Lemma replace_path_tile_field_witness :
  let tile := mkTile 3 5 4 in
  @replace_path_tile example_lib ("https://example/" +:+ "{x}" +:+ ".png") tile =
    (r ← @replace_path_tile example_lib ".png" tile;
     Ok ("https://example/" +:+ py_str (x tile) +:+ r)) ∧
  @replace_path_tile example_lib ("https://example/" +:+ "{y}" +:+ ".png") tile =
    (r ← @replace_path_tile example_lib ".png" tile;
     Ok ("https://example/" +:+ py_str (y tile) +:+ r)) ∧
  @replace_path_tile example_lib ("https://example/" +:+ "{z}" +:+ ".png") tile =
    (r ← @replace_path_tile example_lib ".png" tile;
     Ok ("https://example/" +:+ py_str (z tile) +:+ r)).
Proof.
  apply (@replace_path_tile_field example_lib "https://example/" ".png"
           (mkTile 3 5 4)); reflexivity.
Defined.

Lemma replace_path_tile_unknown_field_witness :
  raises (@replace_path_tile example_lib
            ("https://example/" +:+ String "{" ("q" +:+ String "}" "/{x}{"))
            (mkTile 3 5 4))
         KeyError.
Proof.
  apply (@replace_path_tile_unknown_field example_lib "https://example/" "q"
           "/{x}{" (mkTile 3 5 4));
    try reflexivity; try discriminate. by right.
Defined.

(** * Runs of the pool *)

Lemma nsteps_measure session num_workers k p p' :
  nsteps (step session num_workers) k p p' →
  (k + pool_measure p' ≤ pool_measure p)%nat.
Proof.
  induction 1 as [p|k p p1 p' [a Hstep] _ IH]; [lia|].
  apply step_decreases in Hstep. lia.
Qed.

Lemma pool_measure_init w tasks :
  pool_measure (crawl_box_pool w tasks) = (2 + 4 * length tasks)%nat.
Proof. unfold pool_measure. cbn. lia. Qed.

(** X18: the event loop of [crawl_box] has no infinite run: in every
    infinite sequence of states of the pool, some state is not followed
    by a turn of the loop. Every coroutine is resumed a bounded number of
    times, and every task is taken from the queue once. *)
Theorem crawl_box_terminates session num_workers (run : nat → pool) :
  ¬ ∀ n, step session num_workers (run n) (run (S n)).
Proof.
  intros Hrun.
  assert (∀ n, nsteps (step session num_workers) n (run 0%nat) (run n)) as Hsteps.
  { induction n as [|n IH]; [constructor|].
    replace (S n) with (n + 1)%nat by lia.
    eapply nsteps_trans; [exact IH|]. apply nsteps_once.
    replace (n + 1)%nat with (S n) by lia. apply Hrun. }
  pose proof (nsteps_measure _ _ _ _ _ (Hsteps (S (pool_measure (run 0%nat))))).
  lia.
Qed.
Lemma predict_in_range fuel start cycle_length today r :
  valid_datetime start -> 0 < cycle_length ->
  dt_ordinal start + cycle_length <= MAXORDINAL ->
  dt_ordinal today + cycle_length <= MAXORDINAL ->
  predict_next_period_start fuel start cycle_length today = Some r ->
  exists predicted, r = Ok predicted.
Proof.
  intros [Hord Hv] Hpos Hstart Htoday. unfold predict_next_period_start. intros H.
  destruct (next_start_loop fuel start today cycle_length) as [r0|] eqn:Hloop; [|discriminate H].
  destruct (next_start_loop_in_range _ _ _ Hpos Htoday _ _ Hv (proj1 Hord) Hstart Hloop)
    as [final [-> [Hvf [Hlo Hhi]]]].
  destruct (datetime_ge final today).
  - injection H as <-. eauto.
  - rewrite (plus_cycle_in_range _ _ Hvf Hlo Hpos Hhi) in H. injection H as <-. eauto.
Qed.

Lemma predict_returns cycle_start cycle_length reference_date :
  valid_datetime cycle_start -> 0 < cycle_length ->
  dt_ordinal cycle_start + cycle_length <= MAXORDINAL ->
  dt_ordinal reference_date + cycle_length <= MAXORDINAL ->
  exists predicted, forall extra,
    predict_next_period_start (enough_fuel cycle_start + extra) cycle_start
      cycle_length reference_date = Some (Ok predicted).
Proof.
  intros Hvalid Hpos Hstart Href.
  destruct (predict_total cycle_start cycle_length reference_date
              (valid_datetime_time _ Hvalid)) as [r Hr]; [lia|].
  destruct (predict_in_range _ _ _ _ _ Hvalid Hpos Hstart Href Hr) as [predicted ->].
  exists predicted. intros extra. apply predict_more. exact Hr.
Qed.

**The problem**
Return an exact copy of the listing.

**Answer section**
Lemma replace_path_tile_field_witness :
  let tile := mkTile 3 5 4 in
  @replace_path_tile example_lib ("https://example/" +:+ "{x}" +:+ ".png") tile =
    (r ← @replace_path_tile example_lib ".png" tile;
     Ok ("https://example/" +:+ py_str (x tile) +:+ r)) ∧
  @replace_path_tile example_lib ("https://example/" +:+ "{y}" +:+ ".png") tile =
    (r ← @replace_path_tile example_lib ".png" tile;
     Ok ("https://example/" +:+ py_str (y tile) +:+ r)) ∧
  @replace_path_tile example_lib ("https://example/" +:+ "{z}" +:+ ".png") tile =
    (r ← @replace_path_tile example_lib ".png" tile;
     Ok ("https://example/" +:+ py_str (z tile) +:+ r)).
Proof.
  apply (@replace_path_tile_field example_lib "https://example/" ".png"
           (mkTile 3 5 4)); reflexivity.
Defined.

Lemma replace_path_tile_unknown_field_witness :
  raises (@replace_path_tile example_lib
            ("https://example/" +:+ String "{" ("q" +:+ String "}" "/{x}{"))
            (mkTile 3 5 4))
         KeyError.
Proof.
  apply (@replace_path_tile_unknown_field example_lib "https://example/" "q"
           "/{x}{" (mkTile 3 5 4));
    try reflexivity; try discriminate. by right.
Defined.

(** * Runs of the pool *)

Lemma nsteps_measure session num_workers k p p' :
  nsteps (step session num_workers) k p p' →
  (k + pool_measure p' ≤ pool_measure p)%nat.
Proof.
  induction 1 as [p|k p p1 p' [a Hstep] _ IH]; [lia|].
  apply step_decreases in Hstep. lia.
Qed.

Lemma pool_measure_init w tasks :
  pool_measure (crawl_box_pool w tasks) = (2 + 4 * length tasks)%nat.
Proof. unfold pool_measure. cbn. lia. Qed.

(** X18: the event loop of [crawl_box] has no infinite run: in every
    infinite sequence of states of the pool, some state is not followed
    by a turn of the loop. Every coroutine is resumed a bounded number of
    times, and every task is taken from the queue once. *)
Theorem crawl_box_terminates session num_workers (run : nat → pool) :
  ¬ ∀ n, step session num_workers (run n) (run (S n)).
Proof.
  intros Hrun.
  assert (∀ n, nsteps (step session num_workers) n (run 0%nat) (run n)) as Hsteps.
  { induction n as [|n IH]; [constructor|].
    replace (S n) with (n + 1)%nat by lia.
    eapply nsteps_trans; [exact IH|]. apply nsteps_once.
    replace (n + 1)%nat with (S n) by lia. apply Hrun. }
  pose proof (nsteps_measure _ _ _ _ _ (Hsteps (S (pool_measure (run 0%nat))))).
  lia.
Qed.
Lemma predict_in_range fuel start cycle_length today r :
  valid_datetime start -> 0 < cycle_length ->
  dt_ordinal start + cycle_length <= MAXORDINAL ->
  dt_ordinal today + cycle_length <= MAXORDINAL ->
  predict_next_period_start fuel start cycle_length today = Some r ->
  exists predicted, r = Ok predicted.
Proof.
  intros [Hord Hv] Hpos Hstart Htoday. unfold predict_next_period_start. intros H.
  destruct (next_start_loop fuel start today cycle_length) as [r0|] eqn:Hloop; [|discriminate H].
  destruct (next_start_loop_in_range _ _ _ Hpos Htoday _ _ Hv (proj1 Hord) Hstart Hloop)
    as [final [-> [Hvf [Hlo Hhi]]]].
  destruct (datetime_ge final today).
  - injection H as <-. eauto.
  - rewrite (plus_cycle_in_range _ _ Hvf Hlo Hpos Hhi) in H. injection H as <-. eauto.
Qed.

Lemma predict_returns cycle_start cycle_length reference_date :
  valid_datetime cycle_start -> 0 < cycle_length ->
  dt_ordinal cycle_start + cycle_length <= MAXORDINAL ->
  dt_ordinal reference_date + cycle_length <= MAXORDINAL ->
  exists predicted, forall extra,
    predict_next_period_start (enough_fuel cycle_start + extra) cycle_start
      cycle_length reference_date = Some (Ok predicted).
Proof.
  intros Hvalid Hpos Hstart Href.
  destruct (predict_total cycle_start cycle_length reference_date
              (valid_datetime_time _ Hvalid)) as [r Hr]; [lia|].
  destruct (predict_in_range _ _ _ _ _ Hvalid Hpos Hstart Href Hr) as [predicted ->].
  exists predicted. intros extra. apply predict_more. exact Hr.
Qed.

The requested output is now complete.